Prof. Royall Tyler told me about the imminent publication of his new collection of Noh translations just a couple of weeks ago. To Hallow Genji: a tribute to Noh is an interesting Amazon ‘print-on-demand’ independent publication format (does Royall Tyler need an editor at all?) including many rare and bangai plays that fell off the current repertoire of the five Noh schools. Prof. Tyler does not really need any introduction, but for those who are approaching Noh for the first time, I would like to remind that he has published his first Noh translations in the 1970s: his Japanese No Dramas (Penguin, 1993) is an important contribution to the dissemination of Noh in the world – I think it was the first Noh book I’ve ever bought, actually. He is the author of various major essays and translations of Japanese classical literature, including his recent English translation of the Tale of the Heike (Penguin 2012).
From the book’s blurb:
“This tribute to the Noh theater includes eighteen plays and four essays. Among the plays are five non-repertoire that survive in Zeami’s own hand. The eighteen are Genji kuyo, Akoya no matsu, Funabashi, Furu, Genjo, Hakozaki, Higaki, Kuzu, Matsura Sayohime, Naniwa, Nishikigi, Nomori, Saoyama, Tadatsu no Saemon, Togan Boto, Toru, Tsunemasa, and Unoha. The essays are entitled “The Sword of Furu,” “Matsukaze and the Music of the Biwa,” “The Jewel of Shidoji,” and “A Note on the Theme of Wholeness and Rupture.”

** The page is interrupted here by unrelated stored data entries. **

(** [save_checkpoint(state, is_best, save_dir, backup_freq)]. *)
Definition save_checkpoint (state : checkpoint) (is_best : bool)
    (save_dir : string) (backup_freq : Z) (st : store)
  : option failure * store :=
  match torch_save st state (checkpoint_path save_dir) with
  | Raise e => (Some (Raised e), st)
  | Ok st1 =>
      match (if is_best
             then copyfile st1 (checkpoint_path save_dir) (best_path save_dir)
             else Ok st1) with
      | Raise e => (Some (Raised e), st1)
      | Ok st2 =>
          if (backup_freq =? 0)%Z then (Some ZeroDivisionError, st2)
          else if (epoch state mod backup_freq =? 0)%Z then
            match copyfile st2 (checkpoint_path save_dir)
                    (history_path save_dir (epoch state)) with
            | Raise e => (Some (Raised e), st2)
            | Ok st3 => (None, st3)
            end
          else (None, st2)
      end
  end.

(** The trainer: what training changes, and [self.best_score]. *)
Record trainer : Type := Trainer {
  internals : T;
  self_best_score : score
}.

(** One epoch up to the call of [save_checkpoint]: the validation score,
    [is_best], [state] and the trainer after it. *)
Record epoch_result : Type := EpochResult {
  val_score : score;
  is_best : bool;
  state : checkpoint;
  after : trainer
}.

Definition run_epoch (e : Z) (tr : trainer) : epoch_result :=
  let t1 := train e (internals tr) in
  let (s, t2) := validate e t1 in
  let t3 := scheduler_step t2 in
  let best := py_max s (self_best_score tr) in
  EpochResult s (py_gt s (self_best_score tr))
              (Ckpt (e + 1) (model_state_dict t3) best)
              (Trainer t3 best).

(** The loop of [exec] in mode [train]. *)
Fixpoint exec_loop (self_save_dir : string) (epochs : list Z) (tr : trainer)
    (st : store) : option failure * trainer * store :=
  match epochs with
  | [] => (None, tr, st)
  | e :: rest =>
      let r := run_epoch e tr in
      match save_checkpoint (state r) (is_best r)
              (join self_save_dir ["model"]%string) 10 st with
      | (None, st') => exec_loop self_save_dir rest (after r) st'
      | (Some err, st') => (Some err, after r, st')
      end
  end.

Definition exec_train (self_save_dir : string) (start_epoch epochs : Z)
    (tr : trainer) (st : store) : option failure * trainer * store :=
  exec_loop self_save_dir (range start_epoch epochs) tr st.

(** ** Auxiliary definitions *)

(** What the epochs give, one after the other, files aside. *)
Fixpoint trajectory (epochs : list Z) (tr : trainer) : list epoch_result :=
  match epochs with
  | [] => []
  | e :: rest => run_epoch e tr :: trajectory rest (after (run_epoch e tr))
  end.

(** The last epoch that was best when it ended. *)
Fixpoint last_best (l : list epoch_result) : option epoch_result :=
  match l with
  | [] => None
  | r :: rest =>
      match last_best rest with
      | Some r' => Some r'
      | None => if is_best r then Some r else None
      end
  end.

(** The trainer after the epochs. *)
Definition trainer_after (epochs : list Z) (tr : trainer) : trainer :=
  fold_left (fun tr e => after (run_epoch e tr)) epochs tr.

Definition is_number (s : score) : Prop := exists x, s = Num x.

End Trainer.

Arguments checkpoint : clear implicits.
Arguments store : clear implicits.
Arguments trainer : clear implicits.
Arguments epoch_result : clear implicits.

(** A run of the epochs [8], [9], [10], whose scores are [1], [3], [2];
    the model counts the epochs it was trained for. *)
Definition sample_train (e : Z) (t : Z) : Z := (t + 1)%Z.
Definition sample_step (t : Z) : Z := t.
Definition sample_validate (e : Z) (t : Z) : score * Z :=
  (Num (if (e =? 8)%Z then 1 else if (e =? 9)%Z then 3 else 2), t).
Definition sample_store : store Z := Store ∅ (fun _ => true).
Definition sample_trainer : trainer Z := Trainer 0%Z (Num 0).
Definition sample_run : option failure * trainer Z * store Z :=
  exec_train sample_train sample_validate sample_step sample_step "/run" 8 11
    sample_trainer sample_store.

(** The state of epoch [10] of a run, which is the best so far. *)
Definition sample_state : checkpoint Z := Ckpt 10%Z 7%Z (Num 1).

(** Two epochs, the first of which has no score, for a trainer whose best
    score is [5]. *)
Definition nan_validate (e : Z) (t : Z) : score * Z :=
  (if (e =? 0)%Z then NaN else Num 1, t).
Definition resumed_trainer : trainer Z := Trainer 0%Z (Num 5).
Definition nan_run : option failure * trainer Z * store Z :=
  exec_loop sample_train nan_validate sample_step sample_step "/run" [0; 1]%Z
    resumed_trainer sample_store.

End Checkpoint.

(* ================================================================== *)
(** ** Multi-scale sizes of [datasets.py] *)
(* ================================================================== *)

Module MultiScale.

(** The integers that a [float64] holds exactly whatever their low bits:
    up to [2^53] in absolute value. *)
Definition exact_float (n : Z) : bool := (Z.abs n <=? 9007199254740992)%Z.

(** [round(x)] for a quotient [x = n / d] that is held exactly, [d > 0]:
    [x] is rounded to the nearest integer, a tie to the even one. *)
Definition round_div (n d : Z) : Z :=
  let q := (n / d)%Z in
  let r := (n mod d)%Z in
  if (2 * r <? d)%Z then q
  else if (d <? 2 * r)%Z then (q + 1)%Z
  else if Z.even q then q else (q + 1)%Z.

(** [round(n / 32) * 32], with [n] the value of [int(w * s)]. The
    quotient [n / 32] is a [float64]: for [n] up to [2^53] in absolute
    value it is the exact quotient, a division by a power of two, and
    [round] rounds that. Beyond, the quotient is rounded before [round]
    sees it; that is not modelled, and the result is [None]. *)
Definition ms_side (n : Z) : option Z :=
  if exact_float n then Some (round_div n 32 * 32)%Z else None.

(** The size the image is resized to, from [int(w * s)] and
    [int(h * s)]. *)
Definition ms_size (ws hs : Z) : option (Z * Z) :=
  match ms_side ws, ms_side hs with
  | Some a, Some b => Some (a, b)
  | _, _ => None
  end.

End MultiScale.

(* ================================================================== *)
(** ** Loading a checkpoint: the keys of the state dict *)
(* ================================================================== *)

Module StateDict.

(** [s.replace(old, new)] for a non-empty [old], from the left, without
    overlap; [skip] characters of a match are still to be dropped. *)
Fixpoint replace_from (old new : string) (skip : nat) (s : string) : string :=
  match s with
  | EmptyString => EmptyString
  | String c t =>
      match skip with
      | S k => replace_from old new k t
      | O =>
          if String.prefix old s
          then (new ++ replace_from old new (String.length old - 1) t)%string
          else String c (replace_from old new 0 t)
      end
  end.

(** [s.replace(old, new)]; an empty [old] matches before every character
    and at the end. *)
Definition replace (s old new : string) : string :=
  match old with
  | EmptyString =>
      (new ++ String.concat "" (map (fun c => String c new)
                                    (list_ascii_of_string s)))%string
  | _ => replace_from old new 0 s
  end.

(** [{k.replace("module.", ""): v for k, v in items}]: a later item
    replaces an earlier one of the same key. *)
Definition strip_module {V : Type} (items : list (string * V))
  : gmap string V :=
  fold_left (fun m kv => <[replace (fst kv) "module." "" := snd kv]> m)
            items ∅.

(** ** Auxiliary definitions *)

(** [old in s]. *)
Fixpoint occurs (old s : string) : bool :=
  String.prefix old s
  || match s with
     | EmptyString => false
     | String _ t => occurs old t
     end.

(** A key as a model gives it, or as a model wrapped in [DataParallel]
    gives it; [plain_name] is the name in the model. *)
Definition plain (k : string) : Prop := occurs "module." k = false.

Definition wrapped_or_plain (k : string) : Prop :=
  plain k \/ exists k', k = ("module." ++ k')%string /\ plain k'.

Definition plain_name (k : string) : string :=
  if String.prefix "module." k then substring 7 (String.length k - 7) k else k.

(** A state dict with a wrapped key and a plain one. *)
Definition sample_items : list (string * Z) :=
  [("module.scratch.conv.weight"%string, 1%Z); ("scratch.conv.bias"%string, 2%Z)].

End StateDict.

(* ================================================================== *)
(** * Lemmas and theorems *)
(* ================================================================== *)

(** ** Python runtime *)

Module PyFacts.
Import Py.

Example py_int_leading_zeros : py_int "0001" = Ok 1%Z.
Proof. reflexivity. Qed.

Example py_int_spaces_sign_underscore : py_int " -1_2 " = Ok (-12)%Z.
Proof. reflexivity. Qed.

Example py_int_letters : py_int "abel" = Raise ValueError.
Proof. reflexivity. Qed.

Example py_int_double_underscore : py_int "1__2" = Raise ValueError.
Proof. reflexivity. Qed.

Example basename_sample :
  basename "/cad120/segmentation_mat/10001_1_binary_multilabel.mat"
  = "10001_1_binary_multilabel.mat"%string.
Proof. reflexivity. Qed.

Example index_past_the_end : index "10001_" 6 = Raise IndexError.
Proof. reflexivity. Qed.

Lemma mapM_ok {A B : Type} (f : A -> result B) (g : A -> B) (l : list A) :
  (forall a, In a l -> f a = Ok (g a)) -> mapM f l = Ok (map g l).
Proof.
  induction l as [|a l IH]; intros H; simpl; [done|].
  rewrite (H a) by (by left). simpl. rewrite IH; [done|].
  intros a' Ha'. apply H. by right.
Qed.

Lemma mapM_raise {A B : Type} (f : A -> result B) (e : py_exn) (l : list A) :
  l <> [] -> (forall a, f a = Raise e) -> mapM f l = Raise e.
Proof. destruct l as [|a l]; [done|]. intros _ H. simpl. by rewrite H. Qed.

Lemma py_sum_sumR (l : list R) : py_sum l = sumR l.
Proof.
  unfold py_sum, sumR. apply fold_symmetric; intros; lra.
Qed.

End PyFacts.

(** ** numpy *)

Module NpFacts.
Import Np.

(** [pinv] is the inverse where there is one. *)
Lemma pinv_inverse (m : mat2) :
  det m <> 0%R -> mat_mul m (pinv m) = Mat2 1 0 0 1.
Proof.
  intros Hd. unfold pinv. destruct (Req_dec_T (det m) 0); [done|].
  destruct m as [a b c d]. unfold mat_mul, det in *. simpl in *.
  f_equal; field; exact Hd.
Qed.


(** The first Penrose condition, [m (pinv m) m = m], also when [m] has no
    inverse. *)
Lemma pinv_penrose_1 (m : mat2) : mat_mul (mat_mul m (pinv m)) m = m.
Proof.
  destruct (Req_dec_T (det m) 0) as [Hd|Hd].
  - unfold pinv. destruct (Req_dec_T (det m) 0) as [_|]; [|done].
    destruct m as [a b c d]. unfold det in Hd. simpl in Hd.
    cbn [m00 m01 m10 m11].
    destruct (Req_dec_T (a * a + b * b + c * c + d * d) 0) as [Hs|Hs].
    + assert (a = 0 /\ b = 0 /\ c = 0 /\ d = 0)%R as (-> & -> & -> & ->).
      { pose proof (Rle_0_sqr a). pose proof (Rle_0_sqr b).
        pose proof (Rle_0_sqr c). pose proof (Rle_0_sqr d). unfold Rsqr in *.
        repeat split; apply Rsqr_0_uniq; unfold Rsqr; lra. }
      unfold mat_mul. simpl. f_equal; lra.
    + unfold mat_mul. simpl.
      pose proof (f_equal (Rmult a) Hd) as Ha.
      pose proof (f_equal (Rmult b) Hd) as Hb.
      pose proof (f_equal (Rmult c) Hd) as Hc.
      pose proof (f_equal (Rmult d) Hd) as Hd'.
      f_equal; field_simplify_eq; try exact Hs; lra.
  - rewrite pinv_inverse by done. destruct m as [a b c d].
    unfold mat_mul. simpl. f_equal; lra.
Qed.

End NpFacts.

(** ** [gaussians.py] *)

Module GaussiansFacts.
Import PyFacts.
Import Py.
Import Gaussians.

(** *** Lists *)

Section ListFacts.
Context {A B : Type}.

Lemma lookup_map (f : A -> B) (l : list A) (i : nat) :
  map f l !! i = f <$> (l !! i).
Proof. exact (list_lookup_fmap f l i). Qed.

I am looking forward to lay my hands on this book. Amazon’s print-on-demand seems like an interesting alternative to the e-book format, which still needs improvement, especially when it comes to books that require columns and other special pagination and formatting.
3 thoughts on “[New book] To Hallow Genji: a tribute to Noh”
I’m really excited about this publication. Here is some more information–kanji, categories, previous translations if any. (Macrons omitted.)
Genjo 玄象 (also Kenjō 絃上) (5) (Fenollosa/Pound 1916)
Hakozaki 箱崎 (1*) (bangai)
Higaki (3) (Ueda 1962 as “The Woman within the Cypress Fence”; Yasuda 1989)
Kuzu (国栖・國栖) (5) (Yasuda 1989)
Matsura Sayohime (松浦小夜姫) (5?) (now again in Kanze repertoire)
Naniwa 難波 (1)
Nishikigi 錦木 (4) (Fenollosa/Pound 1916; Calvin French in 1970 as “The Brocade Tree”)
Nomori 野守 (5) (Tyler in 1978 as “The Watchman’s Mirror”)
Saoyama 佐保山 (1)
Tadatsu no Saemon (タヾツノサエモン・多度津〜）(4) (bangai)
Togan Boto 当願墓当 (4) (bangai)
Toru 融 (5) (Yasuda 1989, one portion in Hare 1986)
Tsunemasa (経政 ・ 経正) (5) (Fenollosa/Pound 1916; Waley 1921; Chifumi Shimazaki 1987)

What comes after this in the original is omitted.